Abstract

Societal concerns over ‘toxic’ substances have become ubiquitous as human and more-than-human entanglements with toxicity are ever-increasing; people are now living in a ‘permanently polluted world’. Ethnographies that focus specifically on making visible the uneven geographies of ‘toxic flows’ expand interdisciplinary research on the spatialization of a ‘toxic’ politics. By highlighting the structural inequalities of poisonous exposure in everyday life, the papers in this edited collection underscore the dynamic material conditions and interrelations of toxicity inherent in the global ‘frictions’ of late-stage capitalism.
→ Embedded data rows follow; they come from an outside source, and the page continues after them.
#[export] Instance ydr_vital_vlheader_laws : YdrLaws vital_vlheader.
Proof. split; [|by eauto]. intros a b [= <-]. by destruct a. Qed.

Abbreviation db := (gmap bytes bytes).
Definition no_check : msec :=
  {| superuser_check_disabled := true; acl_check := fun _ => false |}.
Definition strict : msec :=
  {| superuser_check_disabled := false; acl_check := fun _ => false |}.
Definition anon : rx_conn := {| securityIndex := 0; server_info := None |}.
Definition empty_server : vlserver db :=
  Build_vlserver ∅ ∅ (Build_vital_vlheader 0 0 0 0 0 0 0 []).
Definition root_cell : vldbentry :=
  {| v_name := [114; 111; 111; 116]; v_volumeType := 0; v_nServers := 1;
     v_serverNumber := 167772161 :: replicate 7 0; v_serverPartition := replicate 8 0;
     v_serverFlags := 4 :: replicate 7 0; v_volumeId := [536870912; 0; 536870914];
     v_cloneId := 0; v_flags := 4096 |}.
Definition fresh_server : vlserver db := default empty_server (vl_create_database empty_server).
Definition calls : list (rx_conn * vl_request) := [(anon, CreateEntry root_cell)].
Definition root_server : vlserver db := default empty_server (vl_run no_check calls fresh_server).

Lemma vl_fresh_created : vl_create_database empty_server = Some fresh_server.
Proof. apply default_is_some. vm_compute. reflexivity. Qed.
Lemma root_ran : vl_run no_check calls fresh_server = Some root_server.
Proof. apply default_is_some. vm_compute. reflexivity. Qed.
Lemma vl_calls_ok : Forall (fun c => vl_req_ok c.2) calls.
Proof.
  repeat constructor; simpl; try lia; try set_solver.
Qed.
End Concrete.

(** ** The theorems at work *)

Module Witnesses.
Import Concrete.

Lemma vl_fresh_ok : vl_ok fresh_server.
Proof.
  eapply vldb_write_header_vl_ok; [|exact vl_fresh_created]. apply vl_ok_header. split.
  - intros n v _. simpl. by rewrite lookup_empty.
  - intros v n. unfold name_of; simpl. by rewrite lookup_empty.
  - intros n e _. unfold data_at; simpl. by rewrite lookup_empty.
Qed.

Definition root_disk : disk_vlentry :=
  default (Build_disk_vlentry [] 0 0 [] [] [] []) (vldb_entry_to_disk root_cell).
Definition bitmap_range (p : Z) : Z -> Prop :=
  range (pg_bitmap (getpage p) 0) (pg_bitmap (getpage p) 8).

Lemma bit_same R b b' p k :
  same_but R b b' -> ~ R (pg_bitmap (getpage p) (k / 8)) -> bit b' p k = bit b p k.
Proof. intros Hs Hr. unfold bit. by rewrite (same_but_ld8 _ _ _ Hs). Qed.

Lemma bit_agree R b b' p k :
  agree R b b' -> ~ R (pg_bitmap (getpage p) (k / 8)) -> bit b' p k = bit b p k.
Proof. intros Hs Hr. unfold bit. by rewrite Hs. Qed.

Lemma testbit_uwrap8 x n : 0 <= n < 8 -> Z.testbit (uwrap8 x) n = Z.testbit x n.
Proof. intros. unfold uwrap8. by rewrite Z.mod_pow2_bits_low by lia. Qed.

(** The write of one bitmap byte, for [set_used] and [set_unused]. *)
Lemma bitmap_write b p k y (f : bool -> bool) :
  page_in b p -> 0 <= k < 64 ->
  (forall n, 0 <= n < 8 -> Z.testbit y n =
     let x := Z.testbit (ld8 b (pg_bitmap (getpage p) (k / 8))) n in
     if n =? k mod 8 then f x else x) ->
  let b' := st b (pg_bitmap (getpage p) (k / 8)) [y] in
  same_but (bitmap_range p) b b' /\
  forall k', 0 <= k' < 64 -> bit b' p k' = if k' =? k then f (bit b p k') else bit b p k'.
Proof.
  intros [Hp Hb] Hk Hy b'. pose proof (div8_range k Hk).
  assert (Hs : same_but (range (pg_bitmap (getpage p) (k / 8)) (pg_bitmap (getpage p) (k / 8) + 1))
    b b') by apply st_same_but.
  split.
  { eapply same_but_weaken; [done|]. unfold bitmap_range. intros i. alia. }
  intros k' Hk'. pose proof (div8_range k' Hk'). unfold bit.
  pose proof (Z.mod_pos_bound k' 8). pose proof (Z.mod_pos_bound k 8).
  pose proof (Z.div_mod k' 8). pose proof (Z.div_mod k 8).
  destruct (decide (k' / 8 = k / 8)) as [He|He].
  - rewrite He. unfold b'. replace (pg_bitmap (getpage p) (k / 8))
      with (pg_bitmap (getpage p) (k / 8) + Z.of_nat 0) at 2 by lia.
    rewrite (ld8_st_in _ _ [y] 0 y) by (done || alia).
    rewrite Hy by lia. cbv zeta.
    destruct (Z.eqb_spec (k' mod 8) (k mod 8)), (Z.eqb_spec k' k); try done; lia.
  - rewrite (same_but_ld8 _ _ _ Hs) by alia. destruct (Z.eqb_spec k' k); [congruence|done].
Qed.
(* ===== verification/FdirRep.v ===== *)
(** * Representation of directories

    A directory buffer is described by a finite map from places (page, slot)
    to entries and, for each of the 128 hash values, the list of places of its
    chain ([dir_rep]).  This file shows that the representation determines the
    answers of the search and is kept by every update of [Fdir]. *)

From S2P Require Import Prelude Buf Fdir FdirPage.

(** ** The representation invariant *)

(** Slot [k] of page [p] belongs to the entry [d] at [l]. *)
Definition covers (l : loc) (d : dent) (p k : Z) : Prop :=
  p = l.1 /\ l.2 <= k < l.2 + d_slots d.

Record dent_ok (P : Z) (l : loc) (d : dent) : Prop := {
  do_page : 0 <= l.1 < P;
  do_slot : 0 <= l.2 /\ l.2 + d_slots d <= 63;
  do_header : l.1 = 0 -> 12 <= l.2;
  do_name : is_cstr (d_name d);
}.

(** The chain that starts with [i] runs through the places [c]. *)
Fixpoint linked (b : bytes) (i : Z) (c : list loc) : Prop :=
  match c with
  | [] => i = 0
  | l :: c => i = num l + 1 /\ linked b (ld16 b (e_next (ent l))) c
  end.

(** The buffer [b] is a directory of [P] pages with the entries [ents]; the
    entries with hash value [h] are chained in the order [chain h]. *)
Record dir_rep (b : bytes) (P : Z) (ents : gmap loc dent) (chain : Z -> list loc) : Prop := {
  dr_len : blen b = 2048 * P;
  dr_pages : 1 <= P <= 1023;
  dr_count : ld16 b (pg_pgcount 0) <= P;
  dr_tag p : 0 <= p < P -> ld16 b (pg_tag (getpage p)) = AFSDIRMAGIC;
  dr_ok l d : ents !! l = Some d -> dent_ok P l d;
  dr_entry l d : ents !! l = Some d -> entry_at b l d;
  dr_disj l d l' d' p k : ents !! l = Some d -> ents !! l' = Some d' ->
    covers l d p k -> covers l' d' p k -> l = l';
  dr_bits p k : 0 <= p < P -> 0 <= k < 63 ->
    bit b p (k + 1) = true <->
    (p = 0 /\ k < 12) \/ exists l d, ents !! l = Some d /\ covers l d p k;
  dr_map p : 0 <= p < P -> p < 128 -> ld8 b (dh_map p) = free_slots b p;
  dr_chain h : 0 <= h < 128 -> linked b (ld16 b (dh_hash h)) (chain h);
  dr_mem h l : 0 <= h < 128 ->
    l ∈ chain h <-> exists d, ents !! l = Some d /\ hashentry (d_name d) = h;
  dr_nodup h : 0 <= h < 128 -> NoDup (chain h);
  dr_names l d l' d' : ents !! l = Some d -> ents !! l' = Some d' ->
    d_name d = d_name d' -> l = l';
}.

(** The buffer is a well-formed directory. *)
Definition dir_ok (b : bytes) : Prop := exists P ents chain, dir_rep b P ents chain.

Lemma linked_same b b' i c :
  (forall l, l ∈ c -> ld16 b' (e_next (ent l)) = ld16 b (e_next (ent l))) ->
  linked b i c -> linked b' i c.
Proof.
  revert i. induction c as [|l c IH]; intros i H; [done|]. intros [Hi Hl]. split; [done|].
  rewrite H by constructor. apply IH; [|done]. intros. apply H. by constructor.
Qed.

Section Rep.
Context (b : bytes) (P : Z) (ents : gmap loc dent) (chain : Z -> list loc).
Hypothesis (Hrep : dir_rep b P ents chain).

Lemma rep_page_in p : 0 <= p < P -> page_in b p.
Proof using Hrep. intros. destruct Hrep. split; lia. Qed.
Focusing on embodied experiences of toxic exposure in differentiated landscapes among working-class peoples, scheduled castes, ethnic minorities and other-than-human populations, the articles in this themed issue use ‘toxic’ with ‘flows’ as a spatial and conceptual framework to reframe and challenge ideas of the political. The spatial politics of seeking to contain flows of toxic substances are fraught in tensions in ways that may open up possibilities for, as well as limit, political agency. Here, we recognize both intimate activism and individual coping strategies as well as how resignation and denial of toxic effects may thwart efforts of political mobilization while operating to naturalize the violence of toxicity. The ethnographies in this special issue help to visualize and reconceptualize geographies of structural inequalities while they also offer glimpses of what non-toxic geographies might look like.